▸ Task details:
Give back exactly the line that contains "unfold signed_values. fold" and all the lines after it in the records below, to the very last, with no other output.
* * * * * * * * *
(** The arguments of the second call of [create_unfinished_block]: no
    generator, the default signature, no additions and no removals. *)
Definition backup_args (a : BlockArgs) : BlockArgs :=
  mkBlockArgs (a_total_iters_pos_slot a) (a_sub_slot_iters a)
    (a_signage_point_index a) (a_sp_iters a) (a_ip_iters a)
    (a_proof_of_space a) (a_cc_challenge_hash a) (a_farmer_ph a)
    (a_pool_target a) (a_signatures_of a) (a_sp_vdfs a) (a_timestamp a)
    None G2Element_default None None (a_prev_b a) (a_finished_sub_slots a).

(** What a handler leaves: its result, the store and the messages sent
    to the farmer. *)
Abbreviation Result :=
  (Outcome (option Message) * CandidateStore * list Message)%type (only parsing).

(** [bytes([0] * 32)]. *)
Definition zero_hash : bytes32 := 0%N.

(** [uint32(prev_b.height + 1)], or [uint32(0)] without a previous block. *)
Definition candidate_height (prev_b : option BlockRecord) : Outcome Z :=
  match prev_b with
  | Some b => uint_checked 32 (height b + 1)
  | None => Returned 0
  end.

(** From the first [create_unfinished_block] to the end of the handler. *)
Definition store_and_request (env : Env) (p : Prepared) (st : CandidateStore)
    : Result :=
  match create_unfinished_block env (p_args p) with
  | Raised e => (Raised e, st, [])
  | Returned unfinished_block =>
      match candidate_height (a_prev_b (p_args p)) with
      | Raised e => (Raised e, st, [])
      | Returned height =>
          let st1 :=
            add_candidate_block (p_quality_string p) height unfinished_block
                                false st in
          let message :=
            request_signed_values
              (mkRequestSignedValues (p_quality_string p)
                 (foliage_block_data_hash unfinished_block)
                 (if ub_is_transaction_block unfinished_block
                  then foliage_transaction_block_hash unfinished_block
                  else Some zero_hash)) in
          if ub_is_transaction_block unfinished_block
             && bool_decide (is_Some (transactions_generator unfinished_block))
          then
            match create_unfinished_block env (backup_args (p_args p)) with
            | Raised e => (Raised e, st1, [message])
            | Returned unfinished_block_backup =>
                (Returned None,
                 add_candidate_block (p_quality_string p) height
                                     unfinished_block_backup true st1,
                 [message])
            end
          else (Returned None, st1, [message])
      end
  end.

(** [declare_proof_of_space(request, peer)]; [None] when the fuel does not
    suffice for a [while] loop. *)
Definition declare_proof_of_space (fuel : nat) (env : Env)
    (request : DeclareProofOfSpace) (st : CandidateStore) : option Result :=
  if sync_mode env then Some (Returned None, st, [])
  else
    match prepare fuel env request with
    | Go p => Some (store_and_request env p st)
    | Ret r => Some (r, st, [])
    | OutOfFuel => None
    end.

(** ** [signed_values] *)

(** [dataclasses.replace] of the two signatures in the foliage of the
    candidate; the second one only on a transaction block. *)
Definition with_signatures (candidate : UnfinishedBlock)
    (farmer_request : SignedValues) : UnfinishedBlock :=
  mkUnfinishedBlock
    (ub_is_transaction_block candidate)
    (transactions_generator candidate)
    (foliage_block_data_hash candidate)
    (foliage_transaction_block_hash candidate)
    (sv_foliage_block_data_signature farmer_request)
    (if ub_is_transaction_block candidate
     then Some (sv_foliage_transaction_block_signature farmer_request)
     else foliage_transaction_block_signature candidate)
    (ub_plot_public_key candidate).

(** The [except Exception] branch: the backup, if there is one, becomes
    the candidate and its signatures are requested. *)
Definition fall_back (farmer_request : SignedValues) (st : CandidateStore)
    : Result :=
  match get_candidate_block (sv_quality_string farmer_request) true st with
  | Some (height, unfinished_block) =>
      (Returned None,
       add_candidate_block (sv_quality_string farmer_request) height
                           unfinished_block false st,
       [request_signed_values
          (mkRequestSignedValues (sv_quality_string farmer_request)
             (foliage_block_data_hash unfinished_block)
             (foliage_transaction_block_hash unfinished_block))])
  | None => (Returned None, st, [])
  end.

Definition signed_values (env : Env) (farmer_request : SignedValues)
    (st : CandidateStore) : Result :=
  match get_candidate_block (sv_quality_string farmer_request) false st with
  | None => (Returned None, st, [])
  | Some (height, candidate) =>
      if negb (AugSchemeMPL_verify env (ub_plot_public_key candidate)
                 (foliage_block_data_hash candidate)
                 (sv_foliage_block_data_signature farmer_request))
      then (Returned None, st, [])
      else
        let new_candidate := with_signatures candidate farmer_request in
        if negb (has_valid_pool_sig env new_candidate) then (Returned None, st, [])
        else
          match respond_unfinished_block env new_candidate with
          | Returned _ => (Returned None, st, [])
          | Raised e =>
              if is_Exception e then fall_back farmer_request st
              else (Raised e, st, [])
          end
  end.

(** ** Properties *)

Lemma bind_Go {A B : Type} (m : Flow A) (f : A -> Flow B) (b : B) :
  m ≫= f = Go b -> exists a, m = Go a /\ f a = Go b.
Proof. destruct m as [a|r|]; cbn; [eauto | discriminate | discriminate]. Qed.

Lemma bind_return_none {A B : Type} (f : A -> Flow B) :
  @return_none A ≫= f = return_none.
Proof. reflexivity. Qed.

Lemma find_prev_block_hops (env : Env) (rc : bytes32) (budget : nat)
    (prev_b : option BlockRecord) :
  (length (find_prev_block env rc budget prev_b).2 <= budget)%nat.
Proof.
  revert prev_b. induction budget as [|budget IH]; intros prev_b; simpl;
    [lia|].
  destruct prev_b as [b|]; simpl; [|lia].
  destruct (N.eqb (reward_infusion_new_challenge b) rc); simpl; [lia|].
  destruct (ends_with (finished_reward_slot_hashes b) rc); simpl; [lia|].
  specialize (IH (try_block_record env (prev_hash b))).
  destruct (find_prev_block env rc budget (try_block_record env (prev_hash b)))
    as [[found prev_b'] looked]; simpl in *. lia.
Qed.

(** C7: a DeclareProofOfSpace whose [challenge_chain_sp] is not a stored
    signage point, or whose index is positive while the hash of the
    output of the stored reward-chain VDF is not its [reward_chain_sp],
    is answered with [None]: the candidate store is left as it was and
    nothing is sent to the farmer. *)
Theorem C7_unknown_or_stale_signage_point (fuel : nat) (env : Env)
    (request : DeclareProofOfSpace) (st : CandidateStore) :
  get_signage_point env (challenge_chain_sp request) = None \/
  (0 < signage_point_index request /\
   exists sp v,
     get_signage_point env (challenge_chain_sp request) = Some sp /\
     rc_vdf sp = Some v /\ output_hash v <> reward_chain_sp request) ->
  declare_proof_of_space fuel env request st = Some (Returned None, st, []).
Proof.
  intros H. unfold declare_proof_of_space.
  destruct (sync_mode env); [reflexivity|].
  assert (E : resolve_signage_point env request = return_none).
  { unfold resolve_signage_point.
    destruct H as [-> | (Hidx & sp & v & -> & Hrc & Hne)]; [reflexivity|].
    apply Z.ltb_lt in Hidx. rewrite Hidx, Hrc. cbn.
    destruct (N.eqb_spec (output_hash v) (reward_chain_sp request));
      [contradiction|reflexivity]. }
  unfold prepare. rewrite E. reflexivity.
Qed.

(** C5: with a peak, the search for the previous block gives at most 10
    hashes to [try_block_record]; and when it ends without a block whose
    [reward_infusion_new_challenge] or last finished reward slot hash is
    the challenge looked for, the handler returns [None], with the
    candidate store as it was and nothing sent. *)
Theorem C5_previous_block_search (fuel : nat) (env : Env)
    (request : DeclareProofOfSpace) (st : CandidateStore)
    (r : Resolved) (bundle : Bundle) (peak : BlockRecord) (rc : bytes32) :
  resolve_signage_point env request = Go r ->
  best_bundle fuel env = Go bundle ->
  get_peak env = Some peak ->
  sp_rc_challenge request r = Go rc ->
  let search :=
    find_prev_block env (backtrack_empty_sub_slots env rc) 10 (Some peak) in
  (length search.2 <= 10)%nat /\
  (search.1.1 = false ->
   declare_proof_of_space fuel env request st = Some (Returned None, st, [])).
Proof.
  intros Hr Hb Hpeak Hrc search. split; [apply find_prev_block_hops|].
  intros Hnot. unfold declare_proof_of_space.
  destruct (sync_mode env); [reflexivity|].
  unfold prepare. rewrite Hr. cbn [mbind Flow_bind]. rewrite Hb.
  cbn [mbind Flow_bind]. unfold previous_block. rewrite Hpeak, Hrc.
  cbn [mbind Flow_bind]. fold search.
  destruct search as [[found prev_b] looked]. cbn in Hnot. subst found.
  reflexivity.
Qed.








(** The message that asks the farmer for the signatures of a candidate
    made by [declare_proof_of_space]. *)
Definition signature_request (quality_string : bytes32)
    (unfinished_block : UnfinishedBlock) : Message :=
  request_signed_values
    (mkRequestSignedValues quality_string
       (foliage_block_data_hash unfinished_block)
       (if ub_is_transaction_block unfinished_block
        then foliage_transaction_block_hash unfinished_block
        else Some zero_hash)).

(** C8: once the first block is made, [declare_proof_of_space] stores
    it, asks for its signatures, and stores a backup exactly when the
    block is a transaction block with a generator; the backup is made
    from the same arguments with no generator, the default signature, no
    additions and no removals, and goes under the same quality string and
    height.  In [signed_values], an exception from
    [respond_unfinished_block] makes the backup, if there is one, the
    candidate of the quality string and sends a RequestSignedValues for
    it; with no backup nothing is stored or sent. Both return [None]. *)
Theorem C8_backup_candidate :
  (forall (fuel : nat) (env : Env) (request : DeclareProofOfSpace)
          (st : CandidateStore) (p : Prepared) (ub : UnfinishedBlock) (h : Z),
     sync_mode env = false ->
     prepare fuel env request = Go p ->
     create_unfinished_block env (p_args p) = Returned ub ->
     candidate_height (a_prev_b (p_args p)) = Returned h ->
     let q := p_quality_string p in
     let st1 := add_candidate_block q h ub false st in
     (ub_is_transaction_block ub = true /\ is_Some (transactions_generator ub) ->
      forall backup,
        create_unfinished_block env (backup_args (p_args p)) = Returned backup ->
        declare_proof_of_space fuel env request st
        = Some (Returned None, add_candidate_block q h backup true st1,
                [signature_request q ub])) /\
     (~ (ub_is_transaction_block ub = true /\ is_Some (transactions_generator ub)) ->
      declare_proof_of_space fuel env request st
      = Some (Returned None, st1, [signature_request q ub]) /\
      candidate_backup_blocks st1 = candidate_backup_blocks st)) /\
  (forall a : BlockArgs,
     a_block_generator (backup_args a) = None /\
     a_aggregate_signature (backup_args a) = G2Element_default /\
     a_additions (backup_args a) = None /\
     a_removals (backup_args a) = None) /\
  (forall (env : Env) (farmer_request : SignedValues) (st : CandidateStore)
          (h : Z) (candidate : UnfinishedBlock) (e : exn),
     let q := sv_quality_string farmer_request in
     get_candidate_block q false st = Some (h, candidate) ->
     AugSchemeMPL_verify env (ub_plot_public_key candidate)
       (foliage_block_data_hash candidate)
       (sv_foliage_block_data_signature farmer_request) = true ->
     has_valid_pool_sig env (with_signatures candidate farmer_request) = true ->
     respond_unfinished_block env (with_signatures candidate farmer_request)
       = Raised e ->
     is_Exception e = true ->
     (forall hb backup,
        get_candidate_block q true st = Some (hb, backup) ->
        signed_values env farmer_request st
        = (Returned None, add_candidate_block q hb backup false st,
           [request_signed_values
              (mkRequestSignedValues q (foliage_block_data_hash backup)
                 (foliage_transaction_block_hash backup))])) /\
     (get_candidate_block q true st = None ->
      signed_values env farmer_request st = (Returned None, st, []))).
Proof.
  split; [|split].
  - intros fuel env request st p ub h Hsync Hp Hub Hh q st1.
    unfold declare_proof_of_space. rewrite Hsync, Hp.
    unfold store_and_request. rewrite Hub, Hh. fold q. fold st1.
    split.
    + intros [Htx Hgen] backup Hbackup.
      rewrite Htx, Hbackup, bool_decide_eq_true_2 by exact Hgen.
      unfold signature_request. rewrite Htx. reflexivity.
    + intros Hnot. split; [|reflexivity].
      destruct (ub_is_transaction_block ub) eqn:Htx; cbn [andb];
        [|unfold signature_request; rewrite Htx; reflexivity].
      rewrite bool_decide_eq_false_2 by tauto.
      unfold signature_request. rewrite Htx. reflexivity.
  - intros a. repeat split.
  - intros env farmer_request st h candidate e q Hget Hver Hpool Hraise Hexc.
    unfold signed_values. fold q. rewrite Hget, Hver, Hpool, Hraise, Hexc.
    cbn [negb]. unfold fall_back. fold q.
    split.
    + intros hb backup ->. reflexivity.
    + intros ->. reflexivity.
Qed.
* * * * * * * * *
▸ Solution to this task:
    unfold signed_values. fold q. rewrite Hget, Hver, Hpool, Hraise, Hexc.
    cbn [negb]. unfold fall_back. fold q.
    split.
    + intros hb backup ->. reflexivity.
    + intros ->. reflexivity.
Qed.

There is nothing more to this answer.